■ MATERIAL FOR THIS EXERCISE:
(** One turn of the loop, once [receive_text] has returned or raised [o]. *)
Definition listen_turn (o : res text_frame) (w : world) : world * susp unit :=
  match run listen_iteration w with
  | (w', OnReceive k) => run (k o) w'
  | r => r
  end.

Definition step (s : session) (ev : event) : option session :=
  match ev with
  | Call method params =>
      let (w', p) := run (send_mcp_request method params) (state s) in
      Some {| state := w';
              calls := calls s ++ [{| request := sent_frame p; progress := p |}];
              listening := listening s |}
  | SendReturns i o =>
      match calls s !! i with
      | Some {| request := r; progress := OnSend _ k |} =>
          Some (resume s i r (k o) (state s))
      | _ => None
      end
  | ResultReady i =>
      match calls s !! i with
      | Some {| request := r; progress := OnFuture fut _ k |} =>
          match futures (state s) !! fut with
          | Some (FutResult v) => Some (resume s i r (k (inr v)) (state s))
          | _ => None
          end
      | _ => None
      end
  | TimerFires i =>
      match calls s !! i with
      | Some {| request := r; progress := OnFuture fut _ k |} =>
          match futures (state s) !! fut with
          | Some FutPending =>
              Some (resume s i r (k (inl (Exn TimeoutError "")))
                      (with_futures (fun l => <[fut := FutCancelled]> l) (state s)))
          | _ => None
          end
      | _ => None
      end
  | CallerCancelled i =>
      match calls s !! i with
      | Some {| request := r; progress := OnFuture fut _ k |} =>
          match futures (state s) !! fut with
          | Some FutPending =>
              Some (resume s i r (k (inl (Exn CancelledError "")))
                      (with_futures (fun l => <[fut := FutCancelled]> l) (state s)))
          | _ => None
          end
      | _ => None
      end
  | Receive o =>
      if listening s then
        match listen_turn o (state s) with
        | (w, Returned _) =>
            Some {| state := w; calls := calls s; listening := true |}
        | (w, Raised e) =>
            let w' := fst (run (listen_exit e) w) in
            Some {| state := finish_task (listener_task (manager w')) w';
                    calls := calls s;
                    listening := false |}
        | _ => None
        end
      else None
  end.

Fixpoint steps (s : session) (evs : list event) : option session :=
  match evs with
  | [] => Some s
  | ev :: rest =>
      match step s ev with
      | Some s' => steps s' rest
      | None => None
      end
  end.

(** The connection once [websocket_chat] has built the manager and called
    [start_listening] (lines 213-216). *)
Definition session_init : session :=
  {| state := fst (run start_listening world_init); calls := []; listening := true |}.

(** ** One coroutine run to its end

    [drive o c w sent] runs [c] from [w] until it returns or raises, each
    [await] returning or raising what [o] says, and adds to [sent] the
    frames passed to [send_text], in order. *)

Record outcomes : Type := {
  of_receive : res text_frame;
  of_send : pyval -> res unit;
  of_future : res pyval;
  of_invoke : res pyval
}.

Fixpoint drive {A : Type} (o : outcomes) (c : coro A) (w : world) (sent : list pyval)
  : world * list pyval * res A :=
  match c with
  | Ret a => (w, sent, inr a)
  | Raise e => (w, sent, inl e)
  | Get k => drive o (k w) w sent
  | Put w' k => drive o k w' sent
  | AwaitReceive k => drive o (k (of_receive o)) w sent
  | AwaitSend payload k => drive o (k (of_send o payload)) w (sent ++ [payload])
  | AwaitFuture _ _ k => drive o (k (of_future o)) w sent
  | AwaitInvoke _ _ k => drive o (k (of_invoke o)) w sent
  end.

(** * Properties *)

(** ** What a call of [send_mcp_request] does, segment by segment *)

(** The frame [send_mcp_request] builds (lines 79-85). *)
Definition request_frame (method : string) (params : pyval) (request_id : Z) : pyval :=
  PyDict (let mcp_request :=
            [("jsonrpc", PyStr "2.0"); ("method", PyStr method); ("id", PyInt request_id)] in
          if py_truthy params then dict_setitem mcp_request "params" params
          else mcp_request).

(** The state once a call has run to its first [await] (lines 76-88). *)
Definition issued (w : world) : world :=
  let request_id := mcp_request_id (manager w) + 1 in
  with_manager (fun m =>
      set_pending (<[request_id := length (futures w)]> (pending_mcp_requests m)) m)
    (with_futures (fun l => l ++ [FutPending])
       (with_manager (set_mcp_request_id request_id) w)).

(** The state once the [except] clauses of [send_mcp_request] have dealt
    with [e] (lines 94-100). *)
Definition request_failed (request_id : Z) (e : exn) (w : world) : world :=
  if is_class TimeoutError e then
    with_logged (fun l => l ++ [LogRequestTimeout request_id]) w
  else if is_Exception e then
    with_manager (fun m => set_pending (delete request_id (pending_mcp_requests m)) m)
      (with_logged (fun l => l ++ [LogRequestError e]) w)
  else w.

(** A call suspended in [wait_for]: it returns the result it is given, or
    fails through the [except] clauses. *)
Definition waits_as (request_id : Z) (k : res pyval -> coro pyval) : Prop :=
  (forall v w, run (k (inr v)) w = (w, Returned v)) /\
  (forall e w, run (k (inl e)) w = (request_failed request_id e w, Raised e)).

(** A call suspended in [send_text]. *)
Definition sends_as (request_id : Z) (fut : nat) (k : res unit -> coro pyval) : Prop :=
  (forall w, exists k',
      run (k (inr tt)) w = (w, OnFuture fut request_timeout k') /\ waits_as request_id k') /\
  (forall e w, run (k (inl e)) w = (request_failed request_id e w, Raised e)).

(** ** Replies and requests *)

(** [mcp_data.get("id")] is a key equal to [n]: the test by which
    [handle_mcp_response] finds the pending entry of request [n]. *)
Definition replies_to (n : Z) (mcp_data : pyval) : bool :=
  match py_get mcp_data "id" PyNone with
  | inr request_id =>
      match int_key request_id with
      | inr (Some m) => m =? n
      | _ => false
      end
  | inl _ => false
  end.

(** The ["id"] of the request a call sent. *)
Definition request_id_of (c : call) : option Z :=
  match py_get (request c) "id" PyNone with
  | inr (PyInt n) => Some n
  | _ => None
  end.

■ INSTRUCTIONS TO FOLLOW:
Restate word for word the entries above from the line with "Definition request_failed (request_id" through the line with "else if is_Exception e then", inclusive, leaving out everything else.

■ RESULT OF THIS TASK:
Definition request_failed (request_id : Z) (e : exn) (w : world) : world :=
  if is_class TimeoutError e then
    with_logged (fun l => l ++ [LogRequestTimeout request_id]) w
  else if is_Exception e then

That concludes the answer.